Automatic token, latency & cost tracking for every AI call — zero code changes.

tokendetective wraps your existing OpenAI, Anthropic, Gemini, or Ollama client and silently logs every request to the TokenLens dashboard. Token counts, latency, cost in USD and INR, and the full conversation trace all appear in real time — without touching your application logic.

pip install tokendetective

PyPI version Python License: MIT


Table of Contents


What It Does

  • Tracks tokens in, tokens out, latency, and cost for every LLM call
  • Logs everything to your TokenLens backend — visible in the Agent Runs dashboard
  • Works transparently — your existing calls are unchanged
  • Fires logs in a background thread so your app latency is unaffected
  • Supports 20+ models with built-in USD → INR pricing

Installation

pip install tokendetective

Requires Python 3.9+. OpenAI, Anthropic, and python-dotenv are bundled as dependencies.


Quick Start

from tokenlens import TokenLens

tl = TokenLens(
    api_key    = "tl-your-api-key",   # from TokenLens dashboard → Settings → API Keys
    agent_name = "my-agent",
)

# Wrap once — use forever
client = tl.openai()

response = client.chat.completions.create(
    model    = "gpt-4o-mini",
    messages = [{"role": "user", "content": "What is the capital of France?"}],
)

print(response.choices[0].message.content)
# → Paris is the capital of France.

# Token counts, latency, and cost are now in your TokenLens dashboard.

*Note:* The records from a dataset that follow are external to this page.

(** Recording the same unknown outcome again is observed as stable. *)
Lemma exclusive_stable {A} intent w (k : option MutationRecord → action W MutationRunError A) :
  let r := mk_MutationRecord intent MRemoteOutcomeUnknown (Some RemoteOutcomeUnknown) in
  holds r w →
  (status ← with_error RunStore (mutation_store_step (MOpOutcome RemoteOutcomeUnknown) op gen);
   observed ← observe_mutation_transition status r op true; k observed) w = k (Some r) w.
Proof.
  intros r [Hact Hr].
  erewrite bind_ok; [|by eapply with_error_ok, exclusive_again].
  erewrite bind_ok; [done|]. unfold observe_mutation_transition.
  rewrite (exclusive_loaded r w (λ current, _)) by done.
  rewrite decide_False by auto. rewrite decide_False by done. done.
Qed.

Lemma run_ends_more n m w out : (n ≤ m)%nat → run_ends n w out → run_ends m w out.
Proof.
  intros Hle (w' & Hrun & Hw'). exists w'. split; [|done].
  replace m with ((m - n) + n)%nat by lia. rewrite MutationRunner_resume_enough; [done|].
  rewrite Hrun. by destruct out as [[]].
Qed.

(** A turn at a record whose outcome is known. *)
Lemma ends_completed n i o w :
  let r := mk_MutationRecord i MCompleted (Some o) in
  o ≠ RemoteOutcomeUnknown → holds r w → run_ends (S n) w (settle r o).
Proof.
  intros r Hk Hh. exists w. cbn [MutationRunner_resume].
  rewrite (exclusive_loaded r w (λ record, _)) by done. cbn.
  unfold validate_recorded_outcome, settle. cbn. rewrite !decide_False by done.
  by destruct (validate_remote_outcome i o) as [[]|e].
Qed.

Lemma ends_next jop n i o st st' w :
  (st = MRemoteOutcomeKnown ∧ st' = MPlatformReconciled ∧ jop = MOpReconciled) ∨
  (st = MPlatformReconciled ∧ st' = MCompleted ∧ jop = MOpComplete) →
  let r := mk_MutationRecord i st (Some o) in
  let r' := mk_MutationRecord i st' (Some o) in
  o ≠ RemoteOutcomeUnknown → holds r w →
  (∀ w', holds r' w' → run_ends n w' (settle r' o)) →
  run_ends (S n) w (settle r o).
Proof.
  intros Hst r r' Hk Hh Hnext.
  destruct (exclusive_progress jop r r' false w) as (w' & Hh' & Hrun).
  { done. }
  { destruct Hst as [(->&->&->)|(->&->&->)]; reflexivity. }
  { destruct Hst as [(->&->&->)|(->&->&->)]; discriminate. }
  destruct (Hnext w' Hh') as (w'' & Hrun' & Hh'').
  unfold run_ends. cbn [MutationRunner_resume].
  rewrite (exclusive_loaded r w (λ record, _)) by done. cbn.
  unfold validate_recorded_outcome, settle in *. cbn in *. rewrite !decide_False in * by done.
  destruct Hst as [(->&->&->)|(->&->&->)]; cbn.
  all: destruct (validate_remote_outcome i o) as [[]|e]; cbn in *; [|by exists w].
  all: exists w''; split; [|done]; rewrite <-Hrun';
    (erewrite bind_ok; [|done]);
    exact (Hrun _ (λ observed, match observed with None => mret (Some RunFenced)
                     | Some _ => MutationRunner_resume n op gen end)).
Qed.

Lemma ends_known i o w :
  let r := mk_MutationRecord i MRemoteOutcomeKnown (Some o) in
  o ≠ RemoteOutcomeUnknown → holds r w → run_ends 3 w (settle r o).
Proof.
  intros r Hk Hh. eapply (ends_next MOpReconciled 2); [by left|done|done|]. intros w1 Hw1.
  eapply (ends_next MOpComplete 1); [by right|done|done|]. intros w2 Hw2.
  by apply ends_completed.
Qed.

(** A turn that asks the backend, at a record of the state [st]. *)
Lemma ends_unknown (answer : backend_result MutationRemoteOutcome) i w :
  let r := mk_MutationRecord i MRemoteOutcomeUnknown (Some RemoteOutcomeUnknown) in
  (∀ w', (reconcile_mutation i w').1 = answer) → holds r w →
  run_ends 4 w (match answer with Ok o => settle r o | Err e => (Err (RunBackend e), r) end).
Proof.
  intros r Hans Hh. unfold run_ends. cbn [MutationRunner_resume].
  rewrite (exclusive_loaded r w (λ record, _)) by done. cbn [r mr_state mr_intent].
  pose proof (exclusive_reconcile i op gen w) as [Hd Hact]. specialize (Hans w).
  destruct (reconcile_mutation i w) as [ans w1] eqn:Hcall. cbn in Hd, Hact, Hans. subst ans.
  assert (Hh1 : holds r w1) by (destruct Hh; split; congruence).
  destruct answer as [o|e]; [|exists w1; by erewrite bind_err; [|by apply with_error_err]].
  erewrite bind_ok; [|by apply with_error_ok]. unfold settle. cbn [r mr_intent].
  destruct (validate_remote_outcome i o) as [[]|e] eqn:Hv; [|by exists w1].
  erewrite bind_ok; [|done]. case_decide as Ho.
  - subst o. exists w1.
    rewrite (exclusive_stable i w1 (λ observed, _)) by done. done.
  - edestruct (exclusive_progress (MOpOutcome o) r
      (mk_MutationRecord i MRemoteOutcomeKnown (Some o)) false w1) as (w2 & Hh2 & Hrun).
    { done. }
    { cbn. unfold MutationRecord_record_remote_outcome. cbn. by destruct o. }
    { done. }
    rewrite bool_decide_false by done. rewrite Hrun. cbn [andb].
    destruct (ends_known i o w2 Ho Hh2) as (w3 & Hrun3 & Hh3). exists w3.
    unfold settle in *. cbn [mr_intent] in *. rewrite Hv, decide_False in * by done. done.
Qed.

Lemma ends_applying (answer : backend_result MutationRemoteOutcome) i w :
  let r := mk_MutationRecord i MRemoteApplying None in
  (∀ w', (apply_mutation i w').1 = answer) → holds r w →
  run_ends 4 w (match answer with Ok o => settle r o | Err e => (Err (RunBackend e), r) end).
Proof.
  intros r Hans Hh. unfold run_ends. cbn [MutationRunner_resume].
  rewrite (exclusive_loaded r w (λ record, _)) by done. cbn [r mr_state mr_intent].
  pose proof (exclusive_apply i op gen w) as [Hd Hact]. specialize (Hans w).
  destruct (apply_mutation i w) as [ans w1] eqn:Hcall. cbn in Hd, Hact, Hans. subst ans.
  assert (Hh1 : holds r w1) by (destruct Hh; split; congruence).
  destruct answer as [o|e]; [|exists w1; by erewrite bind_err; [|by apply with_error_err]].
  erewrite bind_ok; [|by apply with_error_ok]. unfold settle. cbn [r mr_intent].
  destruct (validate_remote_outcome i o) as [[]|e] eqn:Hv; [|by exists w1].
  erewrite bind_ok; [|done].
  edestruct (exclusive_progress (MOpOutcome o) r
    (mk_MutationRecord i (MutationRemoteOutcome_durable_state o) (Some o)) false w1)
    as (w2 & Hh2 & Hrun); [done|done|done|].
  rewrite Hrun. case_decide as Ho.
  - subst o. by exists w2.
  - rewrite bool_decide_false by done. cbn [andb].
    replace (MutationRemoteOutcome_durable_state o) with MRemoteOutcomeKnown in Hh2 by by destruct o.
    destruct (ends_known i o w2 Ho Hh2) as (w3 & Hrun3 & Hh3). exists w3.
    unfold settle in *. cbn [mr_intent] in *. rewrite Hv, decide_False in * by done. done.
Qed.

Lemma ends_intent (answer : backend_result MutationRemoteOutcome) i w :
  let r1 := mk_MutationRecord i MRemoteApplying None in
  (∀ w', (apply_mutation i w').1 = answer) →
  holds (mk_MutationRecord i MIntentPersisted None) w →
  run_ends 5 w (match answer with Ok o => settle r1 o | Err e => (Err (RunBackend e), r1) end).
Proof.
  intros r1 Hans Hh.
  edestruct (exclusive_progress MOpBegin (mk_MutationRecord i MIntentPersisted None) r1 false w) as (w1 & Hh1 & Hrun);
    [done|done|done|].
  destruct (ends_applying answer i w1 Hans Hh1) as (w2 & Hrun2 & Hh2).
  exists w2. split; [|done].
  remember 4%nat as n. cbn [MutationRunner_resume].
  rewrite (exclusive_loaded _ w (λ record, _)) by done. cbn [mr_state].
  rewrite Hrun. done.
Qed.

Lemma mutation_reference_ends a b r w :
  mutation_record_inv r → holds r w →
  (∀ w', (apply_mutation (mr_intent r) w').1 = a) →
  (∀ w', (reconcile_mutation (mr_intent r) w').1 = b) →
  run_ends 5 w (mutation_reference a b r).
Proof.
  destruct r as [i st out]. unfold mutation_record_inv. cbn. intros Hinv Hh Ha Hb.
  unfold mutation_reference. destruct st; cbn in *; subst.
  - by apply ends_intent.
  - eapply run_ends_more; [|by apply ends_applying]. lia.
  - eapply run_ends_more; [|by apply ends_unknown]. lia.
  - destruct Hinv as (o & -> & Hk). eapply run_ends_more; [|by apply ends_known]. lia.
  - destruct Hinv as (o & -> & Hk). eapply (run_ends_more 2); [lia|].
    eapply (ends_next MOpComplete 1); [by right|done|done|]. intros. by apply ends_completed.
  - destruct Hinv as (o & -> & Hk). eapply (run_ends_more 1); [lia|]. by apply ends_completed.
Qed.
End exclusive.

#[global] Opaque MutationRunner_resume.

(** ** The runner's contract *)
Section contract.
Context {W : Type} `{MutationPortLaws W}.

(** C12. Every run ends, and its result is true. For any lawful store and
    backend, whatever other executors do in between: six turns of the loop
    suffice and further fuel changes nothing; a run that reports completion
    leaves a completed record with a known outcome that realises the
    intent, one that reports a pending outcome leaves the unknown state,
    and a fenced one leaves the record uncompleted; every record only moves along its
    own operations; the backend is asked to apply at most once and to
    reconcile at most once, never again once an outcome is recorded, and
    not at all for an unsubmittable intent. *)
Theorem mutation_runner_safety (fuel : nat) (op : OperationId) (gen : SessionGeneration)
    (intent : MutationIntent) (w : W) :
  (6 ≤ fuel)%nat →
  let '(res, w') := MutationRunner_resume fuel op gen w in
  let '(sres, sw') := MutationRunner_submit fuel intent gen w in
  res ≠ Ok None ∧ MutationRunner_resume fuel op gen w = MutationRunner_resume 6 op gen w ∧
  (∀ out, res = Ok (Some out) → run_outcome_justified op out w') ∧
  mutation_evolves w w' ∧
  apply_calls w' ≤ apply_calls w + 1 ∧ reconcile_calls w' ≤ reconcile_calls w + 1 ∧
  (∀ r, durable_mutation w op = Some r →
     (mutation_rank (mr_state r) >= 2 → apply_calls w' ≤ apply_calls w) ∧
     (mutation_rank (mr_state r) >= 3 → reconcile_calls w' ≤ reconcile_calls w)) ∧
  (mi_session_generation intent ≠ gen →
     sw' = w ∧ sres = Err (RunContract (InvalidMutationIntent
       "submitted mutation generation must match the executor generation"))) ∧
  sres ≠ Ok None ∧ mutation_evolves w sw' ∧
  apply_calls sw' ≤ apply_calls w + 1 ∧ reconcile_calls sw' ≤ reconcile_calls w + 1 ∧
  (∀ out, sres = Ok (Some out) →
     out = RunFenced ∨ run_outcome_justified (mi_operation_id intent) out sw').
Proof.
  intros Hfuel.
  pose proof (MutationRunner_resume_post fuel op gen 0 w Hfuel ltac:(lia) (or_introl (Z.le_refl 0)))
    as (He & [Ha Hr] & Hres).
  pose proof (λ k, MutationRunner_resume_post fuel op gen k w Hfuel) as Hk.
  pose proof (MutationRunner_submit_post fuel intent gen w Hfuel) as Hsub.
  pose proof (MutationRunner_resume_post 6 op gen 0 w (le_n 6) ltac:(lia) (or_introl (Z.le_refl 0)))
    as (_ & _ & Hres6).
  assert (Henough : MutationRunner_resume fuel op gen w = MutationRunner_resume 6 op gen w).
  { replace fuel with (fuel - 6 + 6)%nat by lia. apply MutationRunner_resume_enough.
    intros Hn. by rewrite Hn in Hres6. }
  assert (Hgen : mi_session_generation intent ≠ gen → MutationRunner_submit fuel intent gen w =
            (Err (RunContract (InvalidMutationIntent
       "submitted mutation generation must match the executor generation")), w)).
  { intros Hne. unfold MutationRunner_submit. by rewrite decide_True. }
  apply wp_equiv in Hsub. destruct Hsub as (Hse & [Hsa Hsr] & Hsres).
  destruct (MutationRunner_resume fuel op gen w) as [res w'].
  destruct (MutationRunner_submit fuel intent gen w) as [sres sw']. cbn in *.
  split_and!; try done.
  - by intros ->.
  - by intros out ->.
  - intros r Hd. split; intros Hge.
    + destruct (Hk 2) as (_ & [? _] & _); [lia|right; exists r; split; [done|lia]|].
      by rewrite Z.add_0_r in *.
    + destruct (Hk 3) as (_ & [_ ?] & _); [lia|right; exists r; split; [done|lia]|].
      by rewrite Z.add_0_r in *.
  - intros Hne. specialize (Hgen Hne). by simplify_eq.
  - by intros ->.
  - by intros out ->.
Qed.
End contract.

That's it. No middleware, no decorators, no extra API calls in your code.


Supported Providers

Provider Method Notes
OpenAI tl.openai() / tl.async_openai() Requires OPENAI_API_KEY
Anthropic tl.anthropic() / tl.async_anthropic() Requires ANTHROPIC_API_KEY
Ollama (local) tl.ollama() Uses OpenAI-compat layer
Any client tl.wrap(client) Custom base URLs, Azure, proxies

Usage Modes

Mode 1 — Wrap a provider client

The most common mode. Your API key goes directly to the provider; tokendetective only intercepts the response to log token counts.

# OpenAI
client   = tl.openai()
response = client.chat.completions.create(
    model="gpt-4o-mini",
    messages=[{"role": "user", "content": "Hello!"}],
)

# Anthropic
claude = tl.anthropic()
msg    = claude.messages.create(
    model     = "claude-3-5-haiku-20241022",
    max_tokens= 256,
    messages  = [{"role": "user", "content": "Hello!"}],
)

# Ollama (local)
client   = tl.ollama()
response = client.chat.completions.create(
    model="llama3.2",
    messages=[{"role": "user", "content": "Hello!"}],
)

Mode 2 — Bring your own client

Already have a configured client? Wrap it directly:

from openai import OpenAI

my_client = OpenAI(
    api_key  = "sk-...",
    base_url = "https://your-azure-endpoint.openai.azure.com/",
)
tracked = tl.wrap(my_client)

Mode 3 — Manual logging

Have token counts from LangChain, LlamaIndex, or a custom HTTP client? Log manually:

tl.log(
    model      = "gpt-4o-mini",
    tokens_in  = 512,
    tokens_out = 128,
    latency_ms = 340.5,
    query_text = "Summarise this document…",
)

Constructor Reference

TokenLens(
    api_key        : str,
    base_url       : str   = None,      # reads TOKENLENS_URL env var, falls back to https://13.126.130.56.nip.io
    application    : str   = "tokenlens-sdk",
    agent_name     : str   = "tokenlens-agent",
    background     : bool  = True,
    timeout        : float = 10.0,
    raise_on_error : bool  = False,
)
Parameter Type Default Description
api_key str required Your tl- API key from the TokenLens dashboard
base_url str env / default Backend URL. Reads TOKENLENS_URL from .env, falls back to the hosted server
application str "tokenlens-sdk" App label shown in the dashboard
agent_name str "tokenlens-agent" Agent label shown in the Agent Runs page
background bool True Fire-and-forget (non-blocking). Set False to block and return the log result
timeout float 10.0 HTTP timeout in seconds for log requests
raise_on_error bool False Raise LoggingError on failure instead of silently logging a warning

Method Reference

tl.openai(**kwargs) / tl.async_openai(**kwargs)

Create a tracked OpenAI client. All kwargs are forwarded to OpenAI().

tl.anthropic(**kwargs) / tl.async_anthropic(**kwargs)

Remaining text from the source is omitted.